Buy Me a River

Quick, what’s the first thing you think of when you hear me say “Lange & Söhne Grande Lange 1”?  How about “Keith Lloyd”?  “Flora Danica”?  Or “Kallista Archeo Copper?”

If you are a normal person, you don’t think anything. These things have no meaning to you. And why should they? If you wear a watch, you likely wear something that was either a gift to you, or something you bought for less than a year’s wages, a brand that you’ve heard of – Timex, Swatch – something like that.

You also would have no reason to know that Keith Lloyd makes bespoke suits for men, that Flora Danica is the world’s most expensive china, or that if you want a Kallista Archeo Copper tub, you’ll be shelling out $70k for it.
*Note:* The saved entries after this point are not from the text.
(* ===== verification/_CoqProject ===== *)
-Q . S2P
Prelude.v
Singleton.v
Util.v
Env.v
Config.v
LogFormatter.v
Log.v
LogConfig.v
Conc.v
ConcSum.v
LogConc.v
LogProtocol.v
LogThreads.v
ConfigConc.v
ConfigThreads.v
System.v
SystemThreads.v
Mutex.v
Thread.v
Fiber.v
Scheduler.v
SchedulerSteps.v
SchedulerJobs.v
SchedulerDrains.v
SchedulerFair.v
Schedulers.v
I had to look these names up. I don’t have any of these things, and I don’t know anyone who does. When writers put details like these into a work, they may think that they’re adhering to “show don’t tell,” but if what you’ve shown me is something I can’t comprehend, you’ve just failed.

I’ve railed about the laziness of using brand names as description before, but in the wake of the news that another Dan Brown potboiler is coming down the colon, I felt it time to mention it again.

4 responses

    • Absolutely – as do Anne Rice, John Grisham, Steig Larsson – tons of writers do it. And in every case, it dates their work (Anne Rice wrote on one of her witch novels about a character having the very latest 386 computer, which sounds ridiculous now) in a way that’s not necessarily good, and reinforces this idea of consumer culture that bothers the shit out of me.